I know that debug symbols add significant overhead to the program, but the relative performance has always been maintained. I.e. a faster algorithm will always run faster in both debug and optimization builds.
Any idea why I'm seeing this behavior?
Debug version is compiled with "-g3 -pg". Optimized version with "-O3".
Optimized no threading: 0m4.864s
Optimized threading: 0m2.075s
Debug no threading: 0m30.351s
Debug threading: 0m39.860s
Debug threading after "strip": 0m39.767s
Debug no threading (no-pg): 0m10.428s
Debug threading (no-pg): 0m4.045s
This convinces me that "-g3" is not to blame for the odd performance delta, but that it's rather the "-pg" switch. It's likely that the "-pg" option adds some sort of locking mechanism to measure thread performance.

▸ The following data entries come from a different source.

(* ===== verification/Plan.v ===== *)
(** * Which test cases a request runs: [engine/plan.go] and [engine/engine.go]

    The server asks [PlannedTestcases] what a request will run, to show its progress;
    the run itself goes through [normalizeRequest] and [buildProfile], which leave the
    selection in the profile's [test_cases], and each test module asks
    [util.ShouldRunTest].  A request is given with the [test_cases] of the profile it
    selects (the default profile merged with the override, or the error of loading it),
    an item being [None] when it is not a string. *)

From S2P Require Import Prelude GoStrings.

Local Open Scope list_scope.

(** ** Tables *)

Definition basicTests : list string :=
  ["basic01"; "basic02"; "basic03"]%string.
Definition syntaxTests : list string :=
  ["syntax01"; "syntax02"; "syntax03"; "syntax04"; "syntax05"; "syntax06";
   "syntax07"; "syntax08"]%string.
Definition addressTests : list string :=
  ["address01"; "address02"; "address03"]%string.
Definition connectivityTests : list string :=
  ["connectivity01"; "connectivity02"; "connectivity03"; "connectivity04";
   "connectivity05"]%string.
Definition consistencyTests : list string :=
  ["consistency01"; "consistency02"; "consistency03"; "consistency04";
   "consistency05"; "consistency06"]%string.
Definition delegationTests : list string :=
  ["delegation01"; "delegation02"; "delegation03"; "delegation04"; "delegation05";
   "delegation06"; "delegation07"]%string.
Definition dnssecTests : list string :=
  ["dnssec01"; "dnssec02"; "dnssec03"; "dnssec04"; "dnssec05"; "dnssec06";
   "dnssec07"; "dnssec08"; "dnssec09"; "dnssec10"; "dnssec11"; "dnssec13";
   "dnssec14"; "dnssec15"; "dnssec16"; "dnssec17"; "dnssec18"; "dnssec19";
   "dnssec20"; "dnssec21"; "dnssec22"; "dnssec23"; "dnssec24"]%string.
Definition zoneTests : list string :=
  ["zone01"; "zone02"; "zone03"; "zone04"; "zone05"; "zone06"; "zone07"; "zone08";
   "zone09"; "zone10"; "zone11"; "zone12"; "zone13"; "zone14"; "zone15"]%string.
Definition nameserverTests : list string :=
  ["nameserver01"; "nameserver02"; "nameserver03"; "nameserver04"; "nameserver05";
   "nameserver06"; "nameserver07"; "nameserver08"; "nameserver09"; "nameserver10";
   "nameserver11"; "nameserver12"; "nameserver13"; "nameserver15"; "nameserver16";
   "nameserver17"; "nameserver18"]%string.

Since "-pg" is broken on threaded applications anyway, I'll just remove it.
如果你对这篇内容有疑问,欢迎到本站社区发帖提问 参与讨论,获取更多帮助,或者扫码二维码加入 Web 技术交流群。
绑定邮箱获取回复消息
由于您还没有绑定你的真实邮箱,如果其他用户或者作者回复了您的评论,将不能在第一时间通知您!
发布评论
评论(4)
如果没有
-pg
标志,你会得到什么?这不是调试符号(不会影响代码生成),而是用于分析(会影响代码生成)。多线程进程中的分析很可能需要额外的锁定,这会减慢多线程版本的速度,甚至比非多线程版本慢。
What do you get without the
-pg
flag? That's not debugging symbols (which don't affect the code generation), that's for profiling (which does).It's quite plausible that profiling in a multithreaded process requires additional locking which slows the multithreaded version down, even to the point of making it slower than the non-multithreaded version.
你在这里谈论两件不同的事情。调试符号和编译器优化。如果您使用编译器必须提供的最强优化设置,则会导致丢失在调试中有用的符号。
您的应用程序运行速度变慢并不是因为调试符号,而是因为编译器进行的优化较少。
除了占用更多磁盘空间之外,调试符号并不是“开销”。以最大优化 (-O3) 编译的代码不应添加调试符号。这是当您不需要所述符号时可以设置的标志。
如果您需要调试符号,则可以以失去编译器优化为代价来获得它们。然而,再次强调,这不是“开销”,而只是缺乏编译器优化。
You are talking about two different things here. Debug symbols and compiler optimization. If you use the strongest optimization settings the compiler has to offer, you do so at the consequence of losing symbols that are useful in debugging.
Your application is not running slower due to debugging symbols, its running slower because of less optimization done by the compiler.
Debugging symbols are not 'overhead' beyond the fact that they occupy more disk space. Code compiled at maximum optimization (-O3) should not be adding debug symbols. That's a flag that you would set when you have no need for said symbols.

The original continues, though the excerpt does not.